No time was lost. This was essential, for it was the kind of business that could bring diplomatic complications. One could not go on indefinitely holding five travelers of different nationalities, all with their papers in order, just because a man had been killed in their railway compartment.

Maigret arrived at 10:20, as he had said he would. At 11:00, on a siding where the death car had been shunted, the reconstruction of the crime took place.

It was a little ghostly, with the gray light, the cold, and the general weariness. Twice a nervous laugh rang out, indicating that one of the lady passengers had helped herself too freely to the drinks to warm herself.

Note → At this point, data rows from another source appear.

(* ===== verification/Parse.v ===== *)
(** * Integers in configuration strings ([lib/args.cc], [include/click/args.hh],
    [include/click/bigint.hh], [include/click/integers.hh])

    Elements read the numbers of their configurations with [IntArg], which works on arrays of
    32-bit limbs, the least significant first.  A string is the list of its character codes. *)
From Stdlib Require Import ZArith Lia Ascii String.
From stdpp Require Import base list numbers option.
From S2P Require Import Prelude.
#[local] Open Scope Z_scope.

Abbreviation chars := (list Z).
Definition str (s : string) : chars :=
  map (fun a => Z.of_N (N_of_ascii a)) (list_ascii_of_string s).

(** ** [Bigint<uint32_t>] *)
Definition limb_half : Z := 65536.
Definition low (x : Z) : Z := Z.land x (limb_half - 1).
Definition high (x : Z) : Z := Z.shiftr x 16.
(** The generic [int_multiply(a, b, xlow, xhigh)]: [(xlow, xhigh)]. *)
Definition int_multiply (a b : Z) : Z * Z :=
  let r0 := u32 (low a * low b) in
  let r3 := u32 (high a * high b) in
  let r1 := u32 (high a * low b) in
  let r2 := u32 (u32 (u32 (low a * high b) + high r0) + r1) in
  let r3 := if r2 <? r1 then u32 (r3 + limb_half) else r3 in
  (u32 (u32 (Z.shiftl r2 16) + low r0), u32 (r3 + high r2)).
(** The processor's [mul]. *)
Definition fast_int_multiply (a b : Z) : Z * Z := (u32 (a * b), (a * b) / 4294967296).
Definition multiply_limbs (fast : bool) (a b : Z) : Z * Z :=
  if fast then fast_int_multiply a b else int_multiply a b.
(** [multiply_half(x1, x0, a, b)] on limbs: [(x0, x1)]. *)
Definition multiply_half_limbs (fast : bool) (a b : Z) : Z * Z :=
  if fast then multiply_limbs fast a b
  else
    let r0 := u32 (low a * b) in
    let r1 := u32 (high a * b) in
    let r2 := u32 (high r0 + r1) in
    (u32 (u32 (Z.shiftl r2 16) + low r0), u32 ((if r2 <? r1 then limb_half else 0) + high r2)).

(** [multiply(x, a, n, b, carry)] and [multiply_half]: the result and the overflow. *)
Fixpoint multiply_by (mul : Z -> Z -> Z * Z) (a : list Z) (b carry : Z) : list Z * Z :=
  match a with
  | [] => ([], carry)
  | a0 :: a =>
      let '(x0, x1) := mul a0 b in
      let x0 := u32 (x0 + carry) in
      let carry := u32 (Z.b2z (x0 <? carry) + x1) in
      let '(x, carry) := multiply_by mul a b carry in
      (x0 :: x, carry)
  end.
Definition multiply (fast : bool) (a : list Z) (b carry : Z) : list Z * Z :=
  multiply_by (multiply_limbs fast) a b carry.
Definition multiply_half (fast : bool) (a : list Z) (b carry : Z) : list Z * Z :=
  multiply_by (multiply_half_limbs fast) a b carry.
(** [multiply_add(x, a, n, b)] *)
Fixpoint multiply_add (fast : bool) (x a : list Z) (b carry : Z) : list Z * Z :=
  match x, a with
  | y :: x, a0 :: a =>
      let '(x0, x1) := multiply_limbs fast a0 b in
      let x0 := u32 (x0 + carry) in
      let carry := u32 (Z.b2z (x0 <? carry) + x1) in
      let x0 := u32 (x0 + y) in
      let carry := u32 (carry + Z.b2z (x0 <? y)) in
      let '(x, carry) := multiply_add fast x a b carry in
      (x0 :: x, carry)
  | _, _ => ([], carry)
  end.

(** ** [IntArg] *)
Inductive num_status : Type := status_ok | status_inval | status_range.
#[export] Instance num_status_eq_dec : EqDecision num_status.
Proof. solve_decision. Defined.

Definition in_range (c first count : Z) : bool := (first <=? c) && (c <? first + count).
Definition max_digits (b : Z) : Z := if 10 <? b then 10 else b.
Definition max_letters (b : Z) : Z := if 10 <? b then b - 10 else 0.
Definition is_digit (b c : Z) : bool :=
  in_range c 48 (max_digits b) || in_range c 65 (max_letters b) || in_range c 97 (max_letters b).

“First of all, put the dead man back in his seat,” Maigret ordered. “I suppose the curtains on the outside window were drawn?”

“Nothing’s been touched,” said his nephew.

Of course, it would have been better to wait until night, until the exact time of the affair. But as that was impossible—

Otto Braun, according to his passport, was 58, born at Bremen, and formerly a banker at Stuttgart. He certainly looked the part, neatly dressed, with his comfortable, heavy build and close-cropped hair.

The information that had just arrived from Berlin stated: Had to stop his financial activities after the National Socialist revolution, but gave an undertaking of loyalty to the Government, and has never been disturbed. Said to be very rich. Contributed one million marks to party funds.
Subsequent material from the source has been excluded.